In the most comprehensive study yet into the effects of rising levels of carbon dioxide in the atmosphere, the UN’s Intergovernmental Panel on Climate Change (IPCC) warns that global warming could undermine economic growth and increase poverty.

The IPCC found that the negative impacts of climate change have already extended beyond any potential benefits of rising temperatures and that they will worsen if global-average temperatures continue to rise by the expected lower limit of 2C by 2100 – and will become potentially catastrophic if temperatures rise higher than 4C.

In a blunt and often pessimistic assessment of climate-change impacts – the fifth assessment since 1990 – the IPCC scientists give a stark warning about what the world should expect if global temperatures continue to rise as predicted without mitigation or adaptation.

There are a few places where there are a few benefits of warming but there are many other places where there are widespread negative impacts

Christopher Field, Carnegie Institution’s Department of Global Ecology in California and co-chair of IPCC working group II

“In recent decades, changes in climate have caused impacts on natural and human systems on all continents and across the oceans,” says the report Climate Change 2014 Impacts, Adaptation and Vulnerability, formally released early this morning by the IPCC after a final editorial meeting in Yokohama, Japan.

“Throughout the 21st century, climate-change impacts are projected to slow down economic growth, make poverty more difficult, further erode food security, and prolong existing and create new poverty traps, the latter particularly in urban areas and emerging hot spots of hunger,” the report states.

Scientists in Britain said it is the clearest warning yet of what could happen if the world continues to prevaricate over cuts in emissions.  “Climate change is happening, there are big risks for everyone and no place in the world is immune from them,” said Professor Neil Adger of Exeter University, one of the many lead authors of the report.

Nearly 2,000 experts from around the world contributed to the report, written by 436 authors and edited by 309 lead authors and review editors of the IPCC’s working group II. It was by far the most detailed investigation to date of the global impacts of climate change – extending from oceans to mountains and from the poles to the equator.

Christopher Field, of the Carnegie Institution’s Department of Global Ecology in California and co-chair of working group II, said that the observed impacts of climate change are already widespread and that “we’re not talking about hypothetical events”.

The much-touted benefits of climate change – such as the ability to grow some crops such as vineyards at higher northerly latitudes – dwindle into insignificance compared to the enormous challenges produced by the much bigger downsides of a warmer and more stressed world, the report suggests.

“It is true that we can’t find many benefits of climate change and I believe it’s because there aren’t many benefits, even though we tried really hard to find them,” Dr Field said. “There are a few places where there are a few benefits of warming but there are many other places where there are widespread negative impacts,” he said.

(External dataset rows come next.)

(** * Screens for off-disk emission: sunpy/coordinates/screens.py

    A shallow embedding of [BaseScreen], [SphericalScreen] and
    [PlanarScreen], and the properties of their [calculate_distance];
    then of [is_uri], [parse_uri] and [parse_path] of sunpy/util/io.py.

    The arithmetic of the source is NumPy's, so the embedding is written
    once over an interface of scalars and read at two instances: the real
    numbers (the exact geometry) and IEEE-754 binary64 (what NumPy
    computes, with its rounding, its NaN and its infinities).  What holds
    of the geometry and is lost to rounding is stated over the real
    numbers, with the binary64 input at which it is lost. *)

From Stdlib Require Import ZArith List String Reals Lra Lia.
From Stdlib Require Import Floats.SpecFloat.
From Stdlib Require Import Ascii Sorting.Permutation Sorting.Sorted.
From stdpp Require Import base option gmap strings sorting.
End Monad.

Declare Scope run_scope.
Delimit Scope run_scope with run.
Notation "x <- m ;; k" := (bind m (fun x => k))
  (at level 100, m at next level, right associativity) : run_scope.
Notation "m ;;; k" := (bind m (fun _ => k))
  (at level 100, right associativity) : run_scope.
Local Open Scope run_scope.

(** ** The retry wrapper *)

Module Retry.

Record Options : Type := mkOptions { retries : nat; minTimeout : Z; factor : Z }.

(** [operation.mainError()] of the [retry] package, over the errors the
    operation has recorded, in their order: the loop counts the errors by
    their message and keeps the latest error whose count is not below the
    highest count so far.  [counts] is the object that holds the counts;
    messages are taken not to be names of properties that every object
    inherits, for which the count read is not a number. *)
Fixpoint mainError_from (counts : Message -> nat) (mainError : option JsError)
    (mainErrorCount : nat) (errors : list JsError) : option JsError :=
  match errors with
  | [] => mainError
  | error :: rest =>
      let count := (counts (message error) + 1)%nat in
      let counts := fun m => if bool_decide (m = message error) then count else counts m in
      if (mainErrorCount <=? count)%nat then mainError_from counts (Some error) count rest
      else mainError_from counts mainError mainErrorCount rest
  end.

Definition mainError (errors : list JsError) : option JsError :=
  mainError_from (fun _ => 0%nat) None 0 errors.

Section PRetry.
Context {W A : Type}.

The evidence for climate-change impacts is the strongest and most comprehensive for natural systems, such as melting mountain glaciers and polar ice, and the earlier and earlier signs of spring. However, impacts on human systems, such as a rise in certain tropical diseases, can also be attributed to climate change.

“We live in an era of man-made climate change. In many cases, we are not prepared for the climate-related risks that we already face,” said Vicente Barros, co-chair of the IPCC working group II.